Bewsey can’t breathe. Bloody hell, the poor bastard can’t get any oxygen. He’s up on his feet and he’s trying to take in air but his throat is blocked. I have to do something. I jump up and push him back down onto his bed. He tries to get up, then collapses onto the mattress. His body starts to shake and he tries to fight but all his strength has gone. I can hear Salman moaning and coughing behind me and there are similar noises coming from other cells around this one. I look back over my shoulder just as Salman falls to the ground. He smacks his head against the wall, knocking himself out cold.

Bewsey’s convulsing now and it takes all my strength to keep him down on the bed. His eyes are full of panic – as wide as fucking saucers and staring straight at me like he’s blaming me for whatever’s happening. There’s blood on his lips. Shit, there’s a dribble of blood trickling down his cheek from the corner of his mouth.

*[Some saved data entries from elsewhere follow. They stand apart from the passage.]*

(* ===== verification/Enrollment.v ===== *)
(** * Connector enrolment (internal/targetenrollment: authority.go,
    admission.go, live_trust.go)

    One-use bootstrap authorisations, the exchange of one for a signed
    certificate, and the admission of a TLS peer as an enrolled node.  The
    persistent store and the certificate issuer are interfaces; the store of the
    code is the file EnrollmentStore.  Reads of the context and of the clock are
    answered by an environment, by the place they are made at. *)

From S2P Require Import Prelude GoStrings StableId Base64 Sha256 Effects UpdatePlan OrgConfig CSR.

(** ** The environment *)

Class Env := mkEnv {
  ctx_done : string -> bool;
  time_Now : string -> Z }.

(** ** Scopes *)

Definition ErrDenied : error := errorsNew "enrollment authorization is invalid, expired, or consumed".

Record Scope := mkScope {
  sc_TenantID : string;
  sc_TargetID : string;
  sc_NodeID : string;
  sc_Runtime : string }.

Global Instance Scope_eq_dec : EqDecision Scope.
Proof. solve_decision. Defined.
Global Program Instance Scope_countable : Countable Scope :=
  inj_countable' (fun s => (sc_TenantID s, sc_TargetID s, sc_NodeID s, sc_Runtime s)) (fun '(a, b, c, d) => mkScope a b c d) _.
Next Obligation. by intros []. Qed.

Definition lower_hex_group (size : nat) (group : string) : bool := (strlen group =? size)%nat && all_bytes is_lower_hex group.

(** [^[0-9a-f]{8}-[0-9a-f]{4}-[0-9a-f]{4}-[0-9a-f]{4}-[0-9a-f]{12}$] *)
Definition tenantID (s : string) : bool :=
  match Split s "-" with
  | [a; b; c; d; e] =>
      lower_hex_group 8 a && lower_hex_group 4 b && lower_hex_group 4 c && lower_hex_group 4 d && lower_hex_group 12 e
  | _ => false
  end.

(** [^[a-zA-Z0-9][a-zA-Z0-9_-]{0,63}$] *)
Definition segment (s : string) : bool :=
  match s with
  | EmptyString => false
  | String c rest => is_alnum c && (strlen rest <=? 63)%nat && all_bytes (fun c => is_alnum c || bool_decide (c ∈ ["_"; "-"]%char)) rest
  end.

Definition Identity (s : Scope) : string :=
  "spiffe://baseharbor/platform/connectors/" +:+ sc_TenantID s +:+ "/" +:+ sc_TargetID s +:+ "/" +:+ sc_NodeID s.

Definition Scope_Validate (s : Scope) : result error unit :=
  reject (negb (tenantID (sc_TenantID s)) || negb (segment (sc_TargetID s)) || negb (segment (sc_NodeID s)) ||
          ((sc_Runtime s != "docker") && (sc_Runtime s != "podman"))) ErrDenied.

(** ** Grants and nodes *)

Record Grant := mkGrant {
  gr_Scope : Scope;
  gr_TokenDigest : string;
  gr_NonceDigest : string;
  gr_ExpiresAt : Z;
  gr_CertificateTTL : Z }.

Record NodeStatus := mkStatus {
  ns_Enrolled : bool;
  ns_Revoked : bool;
  ns_Serial : string;
  ns_ExpiresAt : Z }.

Definition certificateSerial (s : string) : bool :=
  (1 <=? strlen s)%nat && (strlen s <=? 128)%nat && all_bytes is_lower_hex s.

Definition NormalizeCertificateSerial (serial : string) : result error string :=
  let serial := TrimLeftZero (plain_serial serial) in
  reject (negb (certificateSerial serial)) ErrDenied ;;
  Ok serial.

(** ** Interfaces *)

(** The renewal and the lifecycle operations are optional interfaces. *)
Class Store (D : Type) := mkStore {
  store_Create : Grant -> M D unit;
  store_Consume : Scope -> string -> string -> string -> Z -> M D Grant;
  store_RecordIssued : Scope -> string -> string -> Z -> M D unit;
  store_CreateRenewal : option (Grant -> M D unit);
  store_Lifecycle : option ((Scope -> M D NodeStatus) * (Scope -> M D string)) }.

Class Issuer (W : Type) := mkIssuer {
  SignCSR : CSRSigningRequest -> M W IssuedCertificate;
  issuer_TrustBundle : M W TrustBundle;
  issuer_Revoke : string -> M W unit }.

(** ** The authority (authority.go) *)

Record Bootstrap := mkBootstrap {
  bo_Token : string;
  bo_Nonce : string;
  bo_ExpiresAt : Z }.

Record Request := mkRequest {
  rq_Scope : Scope;
  rq_Token : string;
  rq_Nonce : string;
  rq_CSRPEM : string }.

Record Result := mkResult {
  re_Certificate : IssuedCertificate;
  re_Trust : TrustBundle }.

(** [raw] is what [rand.Read] filled the 32 bytes with, or its error. *)
Definition randomCredential (raw : result error (list Z)) : result error string :=
  match raw with
  | Err _ => Err (errorsNew "enrollment entropy unavailable")
  | Ok value => Ok (EncodeToString value)
  end.

Definition validCredential (value : string) : bool :=
  match DecodeString value with
  | Some decoded => (length decoded =? 32)%nat && (EncodeToString decoded == value)
  | None => false
  end.

Definition digest (value : string) : string := digest_text value.

Section authority.
Context {D W : Type} {store : Store D} {issuer : Issuer W} {x509 : X509} {env : Env}.

(** The token and the nonce are random. *)
Definition authority_create (scope : Scope) (lifetime certificateTTL : Z) (token nonce : result error (list Z))
    (persist : Grant -> M D unit) : M (D * W) Bootstrap :=
  checkM (ctx_done "create" || is_err (Scope_Validate scope) || (lifetime <=? 0)%Z || (10 * Minute <? lifetime)%Z ||
          (certificateTTL <? Second)%Z || (24 * Hour <? certificateTTL)%Z || negb (Z.rem certificateTTL Second =? 0)%Z) ErrDenied ;;
  token ← pureM (randomCredential token);
  nonce ← pureM (randomCredential nonce);
  let expires := (time_Now "create" + lifetime)%Z in
  wrapM (fun _ => errorsNew "cannot persist enrollment authorization")
    (onFst (persist (mkGrant scope (digest token) (digest nonce) expires certificateTTL))) ;;
  mret (mkBootstrap token nonce expires).

Definition Create (scope : Scope) (lifetime certificateTTL : Z) (token nonce : result error (list Z)) : M (D * W) Bootstrap :=
  authority_create scope lifetime certificateTTL token nonce store_Create.

Definition CreateRenewal (scope : Scope) (lifetime certificateTTL : Z) (token nonce : result error (list Z)) : M (D * W) Bootstrap :=
  match store_CreateRenewal with
  | None => pureM (Err ErrDenied)
  | Some renewal => authority_create scope lifetime certificateTTL token nonce renewal
  end.

(** What is asked to be signed before the grant is known. *)
Definition signing_of (request : Request) (ttl : Z) : CSRSigningRequest :=
  mkSigning (rq_CSRPEM request) (Identity (rq_Scope request)) ttl [].

(** Taking the grant: from here on the authorisation is spent. *)
Definition consume_grant (request : Request) (csr : csr_info) : M (D * W) Grant :=
  let scope := rq_Scope request in
  grant ← wrapM (fun _ => ErrDenied)
    (onFst (store_Consume scope (digest (rq_Token request)) (digest (rq_Nonce request)) (digest (cr_Raw csr)) (time_Now "consume")));
  checkM ((gr_Scope grant != scope) || (gr_CertificateTTL grant <=? 0)%Z || (24 * Hour <? gr_CertificateTTL grant)%Z) ErrDenied ;;
  mret grant.

(** A certificate whose identity cannot be recorded is revoked, and never
    returned. *)
Definition record_issued (request : Request) (grant : Grant) (issued : IssuedCertificate) : M (D * W) unit :=
  onErrM (onFst (store_RecordIssued (rq_Scope request) (gr_TokenDigest grant) (ic_Serial issued) (ic_ExpiresAt issued)))
    (fun _ =>
       ignoreM (onSnd (issuer_Revoke (ic_Serial issued))) ;;
       fail "enrollment identity persistence failed; certificate admission is unavailable")
    (fun _ => mret tt).

Definition Enroll (request : Request) : M (D * W) Result :=
  checkM (ctx_done "enroll" || is_err (Scope_Validate (rq_Scope request)) || negb (validCredential (rq_Token request)) ||
          negb (validCredential (rq_Nonce request))) ErrDenied ;;
  csr ← pureM (wrap_err (fun _ => ErrDenied) (CSR_Validate (signing_of request Hour)));
  grant ← consume_grant request csr;
  checkM (ctx_done "consumed") ErrDenied ;;
  let signing := signing_of request (gr_CertificateTTL grant) in
  issued ← wrapM (fun _ => errorsNew "enrollment signing failed; request a new authorization") (onSnd (SignCSR signing));
  trust ← wrapM (fun _ => errorsNew "enrollment authority trust is unavailable") (onSnd issuer_TrustBundle);
  pureM (wrap_err (fun _ => errorsNew "enrollment authority returned invalid certificate material")
    (ValidateSignedCSR signing issued trust (time_Now "validate"))) ;;
  record_issued request grant issued ;;
  mret (mkResult issued trust).

Definition Status (scope : Scope) : M (D * W) NodeStatus :=
  match store_Lifecycle with
  | None => pureM (Err ErrDenied)
  | Some (status, _) =>
      checkM (is_err (Scope_Validate scope)) ErrDenied ;;
      onFst (status scope)
  end.

Definition Disconnect (scope : Scope) : M (D * W) unit :=
  match store_Lifecycle with
  | None => pureM (Err ErrDenied)
  | Some (_, revokeCurrent) =>
      checkM (is_err (Scope_Validate scope)) ErrDenied ;;
      serial ← onFst (revokeCurrent scope);
      if serial == "" then mret tt
      else wrapM (fun _ => errorsNew "connector admission was revoked but issuer revocation failed") (onSnd (issuer_Revoke serial))
  end.
End authority.

(** ** Admission (admission.go, live_trust.go) *)

(** Certificates and pools are pointers, which may be nil. *)
Record ConnectionState := mkConnection {
  co_Version : Z;
  co_HandshakeComplete : bool;
  co_PeerCertificates : list (option cert_info);
  co_VerifiedChains : list (list (option cert_info)) }.

Definition VersionTLS13 : Z := 0x0304.

(** The current trust is an optional interface of a registry. *)
Record NodeRegistry := mkNodeRegistry {
  AdmitCertificate : Scope -> string -> Z -> result error unit;
  NodeTrust : option (result error (option (list cert_info))) }.

Section admission.
Context {x509 : X509} {env : Env}.

Definition WithLiveTrust (registry : option NodeRegistry) (load : option (result error (option (list cert_info))))
    : result error NodeRegistry :=
  match registry, load with
  | Some registry, Some load =>
      Ok (mkNodeRegistry (AdmitCertificate registry) (Some (if ctx_done "trust" then Err ErrDenied else load)))
  | _, _ => Err ErrDenied
  end.

Definition verifyCurrentNodeTrust (registry : NodeRegistry) (peer : list (option cert_info)) (now : Z) : result error unit :=
  match NodeTrust registry with
  | None => Ok tt
  | Some trust =>
      match trust, peer with
      | Ok (Some roots), Some leaf :: rest =>
          reject (ctx_done "roots") ErrDenied ;;
          match mapM (M := option) id rest with
          | None => Err ErrDenied
          | Some intermediates => wrap_err (fun _ => ErrDenied) (cert_Verify leaf roots intermediates now)
          end
      | _, _ => Err ErrDenied
      end
  end.

Definition node_leaf (leaf : cert_info) (scope : Scope) (now : Z) : bool :=
  negb (ce_IsCA leaf) && (ce_CommonName leaf == Identity scope) && (ce_URIs leaf == [Identity scope]) &&
  (ce_DNSNames leaf == []) && (ce_IPAddresses leaf == []) && (ce_EmailAddresses leaf == []) &&
  (ce_ExtKeyUsage leaf == [ExtKeyUsageClientAuth]) && (ce_UnknownExtKeyUsage leaf == []) &&
  (ce_KeyUsage leaf =? KeyUsageDigitalSignature)%Z && (ce_NotBefore leaf <=? now)%Z && (now <? ce_NotAfter leaf)%Z &&
  match ce_Serial leaf with Some n => (0 <? n)%Z | None => false end.

(** A verified chain that starts with the certificate of the peer. *)
Definition verified_leaf (leaf : cert_info) (chains : list (list (option cert_info))) : bool :=
  existsb (fun chain => match chain with Some first :: _ => ce_Raw first == ce_Raw leaf | _ => false end) chains.

Definition AdmitTLSNode (state : ConnectionState) (scope : Scope) (registry : option NodeRegistry) : result error unit :=
  match registry with
  | None => Err ErrDenied
  | Some registry =>
      reject (ctx_done "admit" || is_err (Scope_Validate scope) || (co_Version state <? VersionTLS13)%Z ||
              negb (co_HandshakeComplete state) || bool_decide (co_PeerCertificates state = []) ||
              bool_decide (co_VerifiedChains state = [])) ErrDenied ;;
      match co_PeerCertificates state with
      | Some leaf :: _ =>
          let now := time_Now "admit" in
          reject (negb (verified_leaf leaf (co_VerifiedChains state)) || negb (node_leaf leaf scope now)) ErrDenied ;;
          wrap_err (fun _ => ErrDenied) (verifyCurrentNodeTrust registry (co_PeerCertificates state) now) ;;
          serial ← wrap_err (fun _ => ErrDenied) (NormalizeCertificateSerial (serial_text (default 0%Z (ce_Serial leaf))));
          wrap_err (fun _ => ErrDenied) (AdmitCertificate registry scope serial (ce_NotAfter leaf)) ;;
          reject (ctx_done "admitted") ErrDenied
      | _ => Err ErrDenied
      end
  end.
End admission.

He’s stopped shaking now. Bad sign.

Fuck! He grabs my arm and he’s squeezing it so bloody hard I think he’s going to break it. Another silent scream. More spitting blood. He arches his back, then crashes down onto the bed. And now he’s not moving at all.

I just look at him for a second, then touch his neck and check for a pulse.

Can’t feel anything.

He’s dead. Jesus Christ, he’s dead.

I stare at Bewsey’s body for so long I almost forget about Salman lying on the floor of the cell behind me. I turn around and I can tell by the way he’s lying that he’s dead too. Like Bewsey, there’s blood trickling from his mouth and there’s more pouring out of a deep gash on his forehead.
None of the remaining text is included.